- THE INPUT:
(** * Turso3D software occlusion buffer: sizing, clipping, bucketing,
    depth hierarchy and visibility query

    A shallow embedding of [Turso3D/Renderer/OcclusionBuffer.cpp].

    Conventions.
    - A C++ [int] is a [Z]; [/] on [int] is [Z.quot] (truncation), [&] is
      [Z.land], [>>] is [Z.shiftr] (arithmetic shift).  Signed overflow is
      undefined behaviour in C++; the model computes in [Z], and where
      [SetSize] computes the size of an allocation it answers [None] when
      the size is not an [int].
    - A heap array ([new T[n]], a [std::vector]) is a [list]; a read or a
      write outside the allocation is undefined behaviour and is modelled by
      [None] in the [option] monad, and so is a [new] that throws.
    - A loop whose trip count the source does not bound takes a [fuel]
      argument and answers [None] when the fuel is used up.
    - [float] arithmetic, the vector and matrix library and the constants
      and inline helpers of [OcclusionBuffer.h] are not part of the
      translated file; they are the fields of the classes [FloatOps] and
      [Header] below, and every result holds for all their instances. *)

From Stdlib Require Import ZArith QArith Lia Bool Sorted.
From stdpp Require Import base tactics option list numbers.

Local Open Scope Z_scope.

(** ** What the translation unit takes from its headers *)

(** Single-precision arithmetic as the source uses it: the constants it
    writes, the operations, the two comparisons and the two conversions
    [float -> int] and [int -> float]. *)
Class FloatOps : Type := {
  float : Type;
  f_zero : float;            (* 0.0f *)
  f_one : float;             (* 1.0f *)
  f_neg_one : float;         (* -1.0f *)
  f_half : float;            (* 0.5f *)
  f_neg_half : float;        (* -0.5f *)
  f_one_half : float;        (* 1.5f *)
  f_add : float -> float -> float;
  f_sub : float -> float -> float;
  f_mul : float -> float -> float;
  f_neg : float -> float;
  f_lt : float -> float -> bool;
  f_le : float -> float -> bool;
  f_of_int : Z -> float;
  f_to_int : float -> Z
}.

- WHAT THE TASK ASKS: The whole listing above needs to be reproduced exactly.

- EXERCISE RESPONSE:
(** * Turso3D software occlusion buffer: sizing, clipping, bucketing,
    depth hierarchy and visibility query

    A shallow embedding of [Turso3D/Renderer/OcclusionBuffer.cpp].

    Conventions.
    - A C++ [int] is a [Z]; [/] on [int] is [Z.quot] (truncation), [&] is
      [Z.land], [>>] is [Z.shiftr] (arithmetic shift).  Signed overflow is
      undefined behaviour in C++; the model computes in [Z], and where
      [SetSize] computes the size of an allocation it answers [None] when
      the size is not an [int].
    - A heap array ([new T[n]], a [std::vector]) is a [list]; a read or a
      write outside the allocation is undefined behaviour and is modelled by
      [None] in the [option] monad, and so is a [new] that throws.
    - A loop whose trip count the source does not bound takes a [fuel]
      argument and answers [None] when the fuel is used up.
    - [float] arithmetic, the vector and matrix library and the constants
      and inline helpers of [OcclusionBuffer.h] are not part of the
      translated file; they are the fields of the classes [FloatOps] and
      [Header] below, and every result holds for all their instances. *)

From Stdlib Require Import ZArith QArith Lia Bool Sorted.
From stdpp Require Import base tactics option list numbers.

Local Open Scope Z_scope.

(** ** What the translation unit takes from its headers *)

(** Single-precision arithmetic as the source uses it: the constants it
    writes, the operations, the two comparisons and the two conversions
    [float -> int] and [int -> float]. *)
Class FloatOps : Type := {
  float : Type;
  f_zero : float;            (* 0.0f *)
  f_one : float;             (* 1.0f *)
  f_neg_one : float;         (* -1.0f *)
  f_half : float;            (* 0.5f *)
  f_neg_half : float;        (* -0.5f *)
  f_one_half : float;        (* 1.5f *)
  f_add : float -> float -> float;
  f_sub : float -> float -> float;
  f_mul : float -> float -> float;
  f_neg : float -> float;
  f_lt : float -> float -> bool;
  f_le : float -> float -> bool;
  f_of_int : Z -> float;
  f_to_int : float -> Z
}.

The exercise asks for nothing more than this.